Strategies are different methods followed to meet the validation requriments
level are its children. These familial relationships enable analysts to access data
quickly.
Levels
A level represents a position in a hierarchy. For example, a time dimension might
have a hierarchy that represents data at the month, quarter, and year levels.
Levels range from general to specific, with the root level as the highest or most
general level. The levels in a dimension are organized into one or more
hierarchies.
Level Relationships
Level relationships specify top-to-bottom ordering of levels from most general
(the root) to most specific information. They define the parent-child relationship
between the levels in a hierarchy.
Hierarchies are also essential components in enabling more complex rewrites. For
example, the database can aggregate an existing sales revenue on a quarterly
base to a yearly aggregation when the dimensional dependencies between
quarter and year are known.
What is the definition of normalized and denormalized view and what are the
differences between them
Normalization is the process of removing redundancies.
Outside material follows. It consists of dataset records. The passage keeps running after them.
Lemma setup_install_dir_ok (a : args.t) (platform_info installpath : string)
    (w w' : World) :
  setup_install_dir a platform_info w = (Ok installpath, w') ->
  lookup_path w' installpath = Some Dir
  /\ cwd w' = cwd w
  /\ exists before, log w' = before ++ [Makedirs (abspath (cwd w) installpath)].
Proof.
  unfold setup_install_dir.
  destruct (compute_installpath_total a platform_info w) as [ip E].
  rewrite (bind_ok _ _ _ _ _ E). unfold bind at 1.
  destruct (reset_installpath ip w) as [[[] | e] w1] eqn:R; [| discriminate].
  intros [= <- <-].
  exact (reset_ok
           (fun path => "Install directory '" +:+ path +:+ "' already exists, deleting...")
           (fun path => "Creating install path '" +:+ path +:+ "'...") ip w w1 R).
Qed.

Lemma setup_build_dir_ok (a : args.t) (platform_info buildpath : string)
    (w w' : World) :
  setup_build_dir a platform_info w = (Ok buildpath, w') ->
  lookup_path w' buildpath = Some Dir
  /\ cwd w' = cwd w
  /\ exists before, log w' = before ++ [Makedirs (abspath (cwd w) buildpath)].
Proof.
  unfold setup_build_dir.
  destruct (compute_buildpath_total a platform_info w) as [bp E].
  rewrite (bind_ok _ _ _ _ _ E). unfold bind at 1.
  destruct (reset_buildpath bp w) as [[[] | e] w1] eqn:R; [| discriminate].
  intros [= <- <-].
  exact (reset_ok
           (fun path => "Build directory '" +:+ path +:+ "' already exists.  Deleting...")
           (fun path => "Creating build directory '" +:+ path +:+ "'...") bp w w1 R).
Qed.

(** C2. What the script does at the install directory: whenever the
    Setup Install Dir block completes, the install path exists as a
    directory, made by the block's own [os.makedirs] as its last effect,
    just as the build directory is made by Setup Build Dir.  On the host
    foo, with the default arguments, the install directory was absent
    before the run and is present when the command line is handed to the
    build tool. *)
Theorem C2_install_directory_created :
  (forall a platform_info w,
      match setup_install_dir a platform_info w with
      | (Ok installpath, w') =>
          lookup_path w' installpath = Some Dir
          /\ exists before,
              log w' = before ++ [Makedirs (abspath (cwd w) installpath)]
      | (Raise _, _) => True
      end)
  /\ (forall a platform_info w,
        match setup_build_dir a platform_info w with
        | (Ok buildpath, w') =>
            lookup_path w' buildpath = Some Dir
            /\ exists before,
                log w' = before ++ [Makedirs (abspath (cwd w) buildpath)]
        | (Raise _, _) => True
        end)
  /\ fs Sample.start !! "/work/axom/install-foo-gnu-debug" = None
  /\ fs (snd (configure args.defaults Sample.foo Sample.start))
       !! "/work/axom/install-foo-gnu-debug" = Some Dir
  /\ log (snd (config_build args.defaults Sample.foo Sample.start))
     = [Stdout "No SYS_TYPE in environment, using hostname config file: '/work/axom/host-configs/other/foo.cmake'";
        Stdout "Environment:"; Stdout "------------"; Stdout "{}";
        Stdout "------------";
        Stdout "Creating build directory '/work/axom/build-foo-gnu-debug'...";
        Makedirs "/work/axom/build-foo-gnu-debug";
        Stdout "Creating install path '/work/axom/install-foo-gnu-debug'...";
        Makedirs "/work/axom/install-foo-gnu-debug";
        Stdout "Changing to build directory...";
        Chdir "/work/axom/build-foo-gnu-debug";
        Stdout "Executing cmake line: 'cmake -C /work/axom/host-configs/other/foo.cmake -DCMAKE_BUILD_TYPE=Debug -DCMAKE_INSTALL_PREFIX=/work/axom/install-foo-gnu-debug /work/axom/scripts/../src '";
        Stdout "";
        Call "cmake -C /work/axom/host-configs/other/foo.cmake -DCMAKE_BUILD_TYPE=Debug -DCMAKE_INSTALL_PREFIX=/work/axom/install-foo-gnu-debug /work/axom/scripts/../src "
          "/work/axom/build-foo-gnu-debug" 2].
Proof.
  split; [| split; [| repeat split; vm_compute; reflexivity]].
  - intros a platform_info w.
    destruct (setup_install_dir a platform_info w) as [[ip | e] w'] eqn:E; [| exact I].
    destruct (setup_install_dir_ok _ _ _ _ _ E) as (Hd & _ & Hl). now split.
  - intros a platform_info w.
    destruct (setup_build_dir a platform_info w) as [[bp | e] w'] eqn:E; [| exact I].
    destruct (setup_build_dir_ok _ _ _ _ _ E) as (Hd & _ & Hl). now split.
Qed.

(** *** Running the build tool *)

(** C1 fails as stated: the build tool ends with status 2 and the script
with status 0. *)
Lemma C1_counterexample :
  List.last (log (snd (config_build args.defaults Sample.foo Sample.start))) (Stdout "")
  = Call "cmake -C /work/axom/host-configs/other/foo.cmake -DCMAKE_BUILD_TYPE=Debug -DCMAKE_INSTALL_PREFIX=/work/axom/install-foo-gnu-debug /work/axom/scripts/../src "
      "/work/axom/build-foo-gnu-debug" 2
  /\ script_exit_status args.defaults Sample.foo Sample.start = 0%Z.
Proof. split; vm_compute; reflexivity. Qed.

(** C1, amended. When the cache file exists and the directories are set
up (the steps before Run CMake succeed), the exit status of the script
never follows the one of the build tool.  Either the build directory is
still there to change into: then the script runs the composed command
line once, in the build directory, and ends normally, with exit status 0
whatever status the build tool ended with.  Or the build directory is
not there any more (the reset of the install directory took it away):
then [os.chdir] raises, the build tool is not started, and the exit
status of the script is 1. *)
Theorem C1_exit_status (a : args.t) (p : Proc) (w w1 : World)
    (buildpath cmakeline : string) :
  configure a p w = (Ok (buildpath, cmakeline), w1) ->
  (lookup_path w1 buildpath = Some Dir
   /\ exists w2,
       config_build a p w = (Ok tt, w2)
       /\ List.last (log w2) (Stdout "")
          = Call cmakeline (abspath (cwd w1) buildpath)
              (fst (shell p cmakeline (abspath (cwd w1) buildpath) (fs w1)))
       /\ List.filter (fun e => negb (is_print e)) (log w2)
          = List.filter (fun e => negb (is_print e)) (log w1)
              ++ [Chdir (abspath (cwd w1) buildpath);
                  Call cmakeline (abspath (cwd w1) buildpath)
                    (fst (shell p cmakeline (abspath (cwd w1) buildpath) (fs w1)))]
       /\ fs w2 = snd (shell p cmakeline (abspath (cwd w1) buildpath) (fs w1))
       /\ cwd w2 = abspath (cwd w1) buildpath
       /\ script_exit_status a p w = 0%Z)
  \/ (lookup_path w1 buildpath <> Some Dir
      /\ (exists errno,
            config_build a p w
            = (Raise (OSError errno (abspath (cwd w1) buildpath)),
               emit (Stdout "Changing to build directory...") w1))
      /\ script_exit_status a p w = 1%Z).
Proof.
  intros Hconf.
  assert (forall e w2, run_cmake p buildpath cmakeline w1 = (Raise e, w2) ->
                       config_build a p w = (Raise e, w2)
                       /\ script_exit_status a p w = 1%Z) as Hraise.
  { intros e w2 Hrun.
    assert (config_build a p w = (Raise e, w2)) as R.
    { unfold config_build. rewrite (bind_ok _ _ _ _ _ Hconf). exact Hrun. }
    split; [exact R |]. unfold script_exit_status. now rewrite R. }
  destruct (lookup_path w1 buildpath) as [[] |] eqn:Hdir; unfold lookup_path in Hdir.
  - (* a regular file *)
    right. split; [discriminate |].
    destruct (Hraise (OSError ENOTDIR (abspath (cwd w1) buildpath))
                (emit (Stdout "Changing to build directory...") w1)) as [R Hexit].
    { unfold run_cmake, bind, print, os_chdir. cbn [emit fs cwd log].
      rewrite Hdir. reflexivity. }
    split; [now exists ENOTDIR | exact Hexit].
  - (* the build directory *)
    left. split; [reflexivity |].
    assert (exists w2, run_cmake p buildpath cmakeline w1 = (Ok tt, w2)
              /\ log w2 = log w1 ++ [Stdout "Changing to build directory...";
                    Chdir (abspath (cwd w1) buildpath);
                    Stdout ("Executing cmake line: '" +:+ cmakeline +:+ "'");
                    Stdout "";
                    Call cmakeline (abspath (cwd w1) buildpath)
                      (fst (shell p cmakeline (abspath (cwd w1) buildpath) (fs w1)))]
              /\ fs w2 = snd (shell p cmakeline (abspath (cwd w1) buildpath) (fs w1))
              /\ cwd w2 = abspath (cwd w1) buildpath) as (w2 & Hrun & Hlog & Hfs & Hcwd).
    { unfold run_cmake, bind, print, os_chdir, subprocess_call.
      cbn [emit fs cwd log]. rewrite Hdir. cbn [emit fs cwd log].
      destruct (shell p cmakeline (abspath (cwd w1) buildpath) (fs w1)) as [status fs'].
      eexists. split; [reflexivity |]. cbn [emit fs cwd log fst snd].
      rewrite <- !app_assoc. repeat split. }
    assert (config_build a p w = (Ok tt, w2)) as R.
    { unfold config_build. rewrite (bind_ok _ _ _ _ _ Hconf). exact Hrun. }
    exists w2. split; [exact R |]. split; [| split; [| split; [| split]]].
    + rewrite Hlog.
      change (log w1 ++ [?a; ?b; ?c; ?d; ?e]) with (log w1 ++ [a; b; c; d] ++ [e]).
      rewrite app_assoc. apply last_last.
    + rewrite Hlog, List.filter_app. reflexivity.
    + exact Hfs.
    + exact Hcwd.
    + unfold script_exit_status. now rewrite R.
  - (* nothing there *)
    right. split; [discriminate |].
    destruct (Hraise (OSError ENOENT (abspath (cwd w1) buildpath))
                (emit (Stdout "Changing to build directory...") w1)) as [R Hexit].
    { unfold run_cmake, bind, print, os_chdir. cbn [emit fs cwd log].
      rewrite Hdir. reflexivity. }
    split; [now exists ENOENT | exact Hexit].
Qed.

Lemma C1_exit_status_witness :
  (exists w2,
      config_build args.defaults Sample.foo Sample.start = (Ok tt, w2)
      /\ List.last (log w2) (Stdout "")
         = Call "cmake -C /work/axom/host-configs/other/foo.cmake -DCMAKE_BUILD_TYPE=Debug -DCMAKE_INSTALL_PREFIX=/work/axom/install-foo-gnu-debug /work/axom/scripts/../src "
             "/work/axom/build-foo-gnu-debug" 2
      /\ script_exit_status args.defaults Sample.foo Sample.start = 0%Z)
  /\ fst (configure Sample.nested Sample.foo Sample.start)
     = Ok ("/work/axom/out/build",
           "cmake -C /work/axom/host-configs/other/foo.cmake -DCMAKE_BUILD_TYPE=Debug -DCMAKE_INSTALL_PREFIX=/work/axom/out /work/axom/scripts/../src ")
  /\ fst (config_build Sample.nested Sample.foo Sample.start)
     = Raise (OSError ENOENT "/work/axom/out/build")
  /\ script_exit_status Sample.nested Sample.foo Sample.start = 1%Z.
Proof.
  split; [| split; [vm_compute; reflexivity |]].
  - destruct (C1_exit_status args.defaults Sample.foo Sample.start
                (snd (configure args.defaults Sample.foo Sample.start))
                "/work/axom/build-foo-gnu-debug"
                "cmake -C /work/axom/host-configs/other/foo.cmake -DCMAKE_BUILD_TYPE=Debug -DCMAKE_INSTALL_PREFIX=/work/axom/install-foo-gnu-debug /work/axom/scripts/../src ")
      as [(_ & w2 & R & Hlast & _ & _ & _ & Hexit) | (Hno & _)].
    + vm_compute. reflexivity.
    + exists w2. split; [exact R |]. split; [| exact Hexit].
      rewrite Hlast. vm_compute. reflexivity.
    + exfalso. apply Hno. vm_compute. reflexivity.
  - destruct (C1_exit_status Sample.nested Sample.foo Sample.start
                (snd (configure Sample.nested Sample.foo Sample.start))
                "/work/axom/out/build"
                "cmake -C /work/axom/host-configs/other/foo.cmake -DCMAKE_BUILD_TYPE=Debug -DCMAKE_INSTALL_PREFIX=/work/axom/out /work/axom/scripts/../src ")
      as [(Hdir & _) | (_ & _ & Hexit)].
    + vm_compute. reflexivity.
    + exfalso. revert Hdir. vm_compute. discriminate.
    + split; [vm_compute; reflexivity | exact Hexit].
Defined.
Denormalization is the process of allowing redundancies.
What is the main difference between Inmon and Kimball philosophies of data
warehousing?
Basically speaking, Inmon professes the Snowflake Schema while Kimball relies
on the Star Schema
Both differed in the concept of building teh datawarehosue..
According to Kimball ...
Kimball views data warehousing as a constituency of data marts. Data marts are
focused on delivering business objectives for departments in the organization.
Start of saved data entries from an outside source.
Fixpoint placeRows (w h row : Z) (rows : Table) (st : list Z * nat * Z)
  : option (list Z) :=
  match rows with
  | [] => Some (fst (fst st))
  | r :: rows' =>
      let '(m, mapPos, pos) := st in
      '(m', mapPos', pos') ← placeCells w h row r (m, mapPos, pos + 1);
      let mapPos' := nextFree m' mapPos' in
      if Z.of_nat mapPos' <? (row + 1) * w then None
      else placeRows w h (row + 1) rows' (m', mapPos', pos' + 1)
  end.

Definition get (tbl : Table) : option t :=
  let w := findWidth tbl in
  let h := Z.of_nat (length tbl) in
  m ← placeRows w h 0 tbl (replicate (Z.to_nat (w * h)) 0, O, 0);
  Some {| width := w; height := h; map := m |}.

(** [map.map.indexOf(pos)] *)
Definition indexOf (m : t) (pos : Z) : Z :=
  match list_find (λ x, x = pos) (map m) with
  | Some (i, _) => Z.of_nat i
  | None => -1
  end.

(** The column the cell at [pos] starts at; [None] when no slot holds
    [pos]. *)
Definition colCount (m : t) (pos : Z) : option Z :=
  match list_find (λ x, x = pos) (map m) with
  | Some (i, _) => Some (Z.rem (Z.of_nat i) (width m))
  | None => None
  end.

End TableMap.

(** ** Plugin state, actions and transactions *)

(** [DraggingRow] of the source.  [startHeight] is copied from a cell's
    [height] attribute, which may be unset. *)
Record DraggingRow : Type := mkDragging {
  startY : Z;
  startHeight : jsnum
}.

(** What the [draggingRow] field holds at run time: [false], [null] (after
    the [setDraggingRow: null] of [finish]) or a session. *)
Inductive DragSlot : Type :=
  | DragFalse
  | DragNull
  | Drag (d : DraggingRow).

(** JavaScript truthiness of a [draggingRow] value. *)
Definition truthy (s : DragSlot) : bool :=
  match s with
  | Drag _ => true
  | DragFalse | DragNull => false
  end.

(** The meta value stored under [rowResizingPluginKey].  A field is [None]
    when it is absent from the action object; [setHandle != null] and
    [setDraggingRow !== undefined] are [Some]. *)
Record Action : Type := mkAction {
  setHandle : option Z;
  setDraggingRow : option DragSlot
}.

(** One step of a transaction: the attribute replacement that
    [setNodeMarkup] records, or any other step. *)
Inductive Step : Type :=
  | ReplaceAroundStep (pos : Z) (a : CellAttrs)
  | OtherStep.

(** A transaction as the plugin sees it: the document it leads to, its
    steps, its position mapping [mapping.map(pos, assoc)] and the plugin's
    meta value ([None] for [undefined]). *)
Record Transaction : Type := mkTr {
  tr_doc : Doc;
  tr_steps : list Step;
  tr_mapping : Z → Z → Z;
  tr_meta : option Action
}.

(** [Transform.docChanged]: the transaction has at least one step. *)
Definition docChanged (tr : Transaction) : bool :=
  match tr_steps tr with
  | [] => false
  | _ :: _ => true
  end.

Module RowResizeState.

Record t : Type := mk {
  activeHandle : Z;
  draggingRow : DragSlot
}.

Definition apply (state : t) (tr : Transaction) : t :=
  let action := tr_meta tr in
  match action ≫= setHandle with
  | Some h => mk h DragFalse
  | None =>
      match action ≫= setDraggingRow with
      | Some d => mk (activeHandle state) d
      | None =>
          if (activeHandle state >? -1) && docChanged tr then
            let handle := tr_mapping tr (activeHandle state) (-1) in
            let handle := if pointsAtCell (tr_doc tr) handle then handle else -1 in
            mk handle (draggingRow state)
          else state
      end
  end.

(** [init] of the plugin's state field. *)
Definition init : t := mk (-1) DragFalse.

End RowResizeState.

Import RowResizeState(activeHandle, draggingRow).

(** ** The editor view *)

(** The editor view as the handlers use it: the document and the plugin
    state of [view.state] ([None] when [rowResizingPluginKey.getState]
    finds no state), the hit test [view.posAtCoords({left, top})] of the
    rendering layer, and the transactions handed to [view.dispatch], the
    latest first. *)
Record EditorView : Type := mkView {
  v_doc : Doc;
  v_plugin : option RowResizeState.t;
  v_posAtCoords : Z → Z → option Z;
  v_dispatched : list Transaction
}.

(** [view.state.tr] *)
Definition state_tr (view : EditorView) : Transaction :=
  {| tr_doc := v_doc view; tr_steps := []; tr_mapping := λ pos _, pos; tr_meta := None |}.

Definition setMeta (tr : Transaction) (a : Action) : Transaction :=
  {| tr_doc := tr_doc tr; tr_steps := tr_steps tr; tr_mapping := tr_mapping tr;
     tr_meta := Some a |}.

(** [tr.setNodeMarkup(pos, null, attrs)]: one more step, whatever the
    attributes were before.  Node sizes do not change, so the mapping stays
    as it is. *)
Definition setNodeMarkup (tr : Transaction) (pos : Z) (a : CellAttrs) : option Transaction :=
  d ← Doc_setNodeMarkup (tr_doc tr) pos a;
  Some {| tr_doc := d; tr_steps := tr_steps tr ++ [ReplaceAroundStep pos a];
          tr_mapping := tr_mapping tr; tr_meta := tr_meta tr |}.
And the data warehouse is a conformed dimension of the data marts. Hence a
unified view of the enterprise can be obtain from the dimension modeling on a
local departmental level.
Inmon beliefs in creating a data warehouse on a subject-by-subject area basis.
Hence the development of the data warehouse can start with data from the
online store. Other subject areas can be added to the data warehouse as their
needs arise. Point-of-sale (POS) data can be added later if management decides
it is necessary.
i.e.,
Kimball--First DataMarts--Combined way ---Datawarehouse
Inmon---First Datawarehouse--Later----Datamarts
the main difference b/w the kimball and inmon technologies is..
Kimball --- creating datamarts first then combining tehm up to form a
datawarehouse
Inmon----Creating datawarehouse --- then datamarts
Actually, the main difference is Kimball: follows Dimentional Modelling
Inmon: follows ER Modelling
RalfKimball: he follows bottum-up approach i.e., first create individual Data Marts
from the existing sources and then create Data Warehouse.
BillImmon: he follows top-down approach i.e., first create Data Warehouse from
the existing sources and then create individual Dat Marts.